Take the data below and filter it for lines containing the word "discriminate"; show each line found.

BEGIN SOURCE RECORDS

(** C8. Whenever [ReadImage], [ReadAvailableImages] or [ContinuousRead]
    returns, with a result or with an error, it has called [Cancel] on
    the connection exactly once, as its last action.  And they do return:
    [ReadImage] when some [ReadFrame] call fails or delivers a last
    frame, the other two when the assembler calls yield finitely many
    pages and then fail. *)
Theorem Cancel_on_every_exit :
  (forall fuel c r c',
     ReadImage fuel c = Some (r, c') -> cancelledOnExit c c') /\
  (forall fuel c r c',
     ReadAvailableImages fuel c = Some (r, c') -> cancelledOnExit c c') /\
  (forall H (process : Image -> H -> option error * H) fuel c h r c' h',
     ContinuousRead process fuel c h = Some (r, c', h') -> cancelledOnExit c c') /\
  (forall c k, stops c k ->
     forall fuel, (k < fuel)%nat ->
       exists r c', ReadImage fuel c = Some (r, c') /\ cancelledOnExit c c') /\
  (forall c ms c1 e c2, pages c ms c1 -> loads c1 (Err e) c2 ->
     exists fuel0, forall fuel, (fuel0 <= fuel)%nat ->
       exists r c', ReadAvailableImages fuel c = Some (r, c') /\
                    cancelledOnExit c c') /\
  (forall H (process : Image -> H -> option error * H) c h ms c1 e c2,
     pages c ms c1 -> loads c1 (Err e) c2 ->
     exists fuel0, forall fuel, (fuel0 <= fuel)%nat ->
       exists r c' h', ContinuousRead process fuel c h = Some (r, c', h') /\
                       cancelledOnExit c c').
Proof.
  assert (One : forall fuel c r c',
             ReadImage fuel c = Some (r, c') -> cancelledOnExit c c').
  { intros fuel c r c' E. unfold ReadImage in E.
    destruct (loadImage fuel c) as [[r1 c1]|] eqn:L; [|discriminate].
    destruct (loadImage_loop_conn _ _ _ _ _ L) as (k & -> & _).
    inversion E; subst. apply Cancel_advance. }
  assert (All : forall fuel c r c',
             ReadAvailableImages fuel c = Some (r, c') -> cancelledOnExit c c').
  { intros fuel c r c' E. unfold ReadAvailableImages in E.
    destruct (ReadAvailableImages_loop fuel c []) as [[r1 c1]|] eqn:L;
      [|discriminate].
    destruct (ReadAvailableImages_loop_conn _ _ _ _ _ L) as (k & ->).
    inversion E; subst. apply Cancel_advance. }
  assert (Stream : forall H (process : Image -> H -> option error * H)
                          fuel c h r c' h',
             ContinuousRead process fuel c h = Some (r, c', h') ->
             cancelledOnExit c c').
  { intros H process fuel c h r c' h' E. unfold ContinuousRead in E.
    destruct (loadImage fuel c) as [[[m|e] c1]|] eqn:L; [| |discriminate];
      destruct (loadImage_loop_conn _ _ _ _ _ L) as (j & -> & _).
    - destruct (ContinuousRead_loop process fuel (advance c (S j)) m h)
        as [[[r2 c2] h2]|] eqn:Loop; [|discriminate].
      destruct (ContinuousRead_loop_conn _ _ _ _ _ _ _ _ _ Loop) as (k & ->).
      inversion E; subst. rewrite advance_advance. apply Cancel_advance.
    - inversion E; subst. apply Cancel_advance. }
  split; [exact One|]. split; [exact All|]. split; [exact Stream|].
  split; [|split].
  - intros c k St fuel Hf.
    destruct (loadImage_loop_stops k c emptyImage fuel St Hf) as (r & j & _ & L).
    assert (E : ReadImage fuel c = Some (r, Cancel (advance c (S j)))).
    { unfold ReadImage, loadImage. rewrite L. reflexivity. }
    exists r, (Cancel (advance c (S j))). split; [exact E | exact (One _ _ _ _ E)].
  - intros c ms c1 e c2 Hp Hl.
    destruct (ReadAvailableImages_loop_run c ms c1 e c2 Hp Hl) as [fuel0 Run].
    exists fuel0. intros fuel Hf.
    assert (E : exists r, ReadAvailableImages fuel c = Some (r, Cancel c2)).
    { unfold ReadAvailableImages. rewrite (Run fuel Hf). eauto. }
    destruct E as [r E]. exists r, (Cancel c2).
    split; [exact E | exact (All _ _ _ _ E)].
  - intros H process c h ms c1 e c2 Hp Hl.
    assert (E : exists fuel0 r c' h', forall fuel, (fuel0 <= fuel)%nat ->
                  ContinuousRead process fuel c h = Some (r, c', h')).
    { destruct ms as [|m ms].
      - inversion Hp; subst.
        destruct (ContinuousRead_first_fails H process _ h e c2 Hl) as [fuel0 R].
        eauto.
      - destruct (handAll process (m :: ms) h) as [[e1|] h'] eqn:HA.
        + destruct (handAll_fails H process _ _ _ _ HA)
            as (pre & mk & post & h1 & Eq & HA' & PF).
          rewrite Eq in Hp.
          change (pre ++ mk :: post) with (pre ++ [mk] ++ post) in Hp.
          rewrite app_assoc in Hp.
          destruct (pages_app_inv _ _ _ _ Hp) as (ck & Hk & _).
          destruct (ContinuousRead_handler_fails H process c h pre mk ck h1 e1 h'
                      Hk HA' PF) as [fuel0 R].
          eauto.
        + destruct (ContinuousRead_run H process c h (m :: ms) c1 e c2 h')
            as [fuel0 R]; trivial; [discriminate|].
          eauto. }
    destruct E as (fuel0 & r & c' & h' & R).
    exists fuel0. intros fuel Hf. exists r, c', h'.
    split; [exact (R fuel Hf) | exact (Stream _ _ _ _ _ _ _ _ (R fuel Hf))].
Qed.

Lemma Cancel_on_every_exit_witness :
  cancelledOnExit feeder2 (mkConn (feed feeder2) 1 [EvReadFrame; EvCancel]) /\
  cancelledOnExit emptyTray (mkConn (feed emptyTray) 1 [EvReadFrame; EvCancel]) /\
  cancelledOnExit feeder2
    (mkConn (feed feeder2) 3 [EvReadFrame; EvReadFrame; EvReadFrame; EvCancel]) /\
  cancelledOnExit feeder2 (mkConn (feed feeder2) 1 [EvReadFrame; EvCancel]) /\
  (exists r c', ReadImage 3 threePass = Some (r, c') /\ cancelledOnExit threePass c') /\
  (exists fuel0, forall fuel, (fuel0 <= fuel)%nat ->
     exists r c', ReadAvailableImages fuel feeder2 = Some (r, c') /\
                  cancelledOnExit feeder2 c') /\
  (exists fuel0, forall fuel, (fuel0 <= fuel)%nat ->
     exists r c' h', ContinuousRead (failingAt 2) fuel feeder2 [] = Some (r, c', h') /\
                     cancelledOnExit feeder2 c').
Proof.
  destruct Cancel_on_every_exit as (One & All & Stream & Ret1 & RetAll & RetStream).
  split; [|split; [|split; [|split; [|split; [|split]]]]].
  - apply (One 1%nat feeder2 (Ok grayImage)). reflexivity.
  - apply (One 1%nat emptyTray (Err (Status ErrEmpty))). reflexivity.
  - apply (All 3%nat feeder2 (Ok [grayImage; rgbImage])). reflexivity.
  - apply (Stream _ (failingAt 1) 3%nat feeder2 []
             (Some (OtherError "disk full")) _ [grayImage]).
    reflexivity.
  - apply (Ret1 threePass 2%nat); [reflexivity | lia].
  - apply (RetAll feeder2 [grayImage; rgbImage] (advance feeder2 2)
             (Status ErrEmpty) (advance feeder2 3)).
    + exact pages_feeder2.
    + exists 1%nat. reflexivity.
  - apply (RetStream _ (failingAt 2) feeder2 [] [grayImage; rgbImage]
             (advance feeder2 2) (Status ErrEmpty) (advance feeder2 3)).
    + exact pages_feeder2.
    + exists 1%nat. reflexivity.
Defined.


(* ===================================================================== *)
(** * Further properties of the pixel decoder *)

Lemma Rect_origin w h :
  0 <= w -> 0 <= h -> Rect 0 0 w h = mkRectangle 0 0 w h.
Proof.
  intros Hw Hh. unfold Rect.
  destruct (Z.gtb_spec 0 w); [lia|]. destruct (Z.gtb_spec 0 h); [lia|].
  reflexivity.
Qed.

Lemma Rect_ordered x0 y0 x1 y1 :
  MinX (Rect x0 y0 x1 y1) <= MaxX (Rect x0 y0 x1 y1) /\
  MinY (Rect x0 y0 x1 y1) <= MaxY (Rect x0 y0 x1 y1).
Proof.
  unfold Rect.
  destruct (Z.gtb_spec x0 x1); destruct (Z.gtb_spec y0 y1); cbn; lia.
Qed.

END SOURCE RECORDS

> **PROBLEM SOLUTION**:
    destruct (loadImage fuel c) as [[r1 c1]|] eqn:L; [|discriminate].
      [|discriminate].
    destruct (loadImage fuel c) as [[[m|e] c1]|] eqn:L; [| |discriminate];
        as [[[r2 c2] h2]|] eqn:Loop; [|discriminate].
            as [fuel0 R]; trivial; [discriminate|].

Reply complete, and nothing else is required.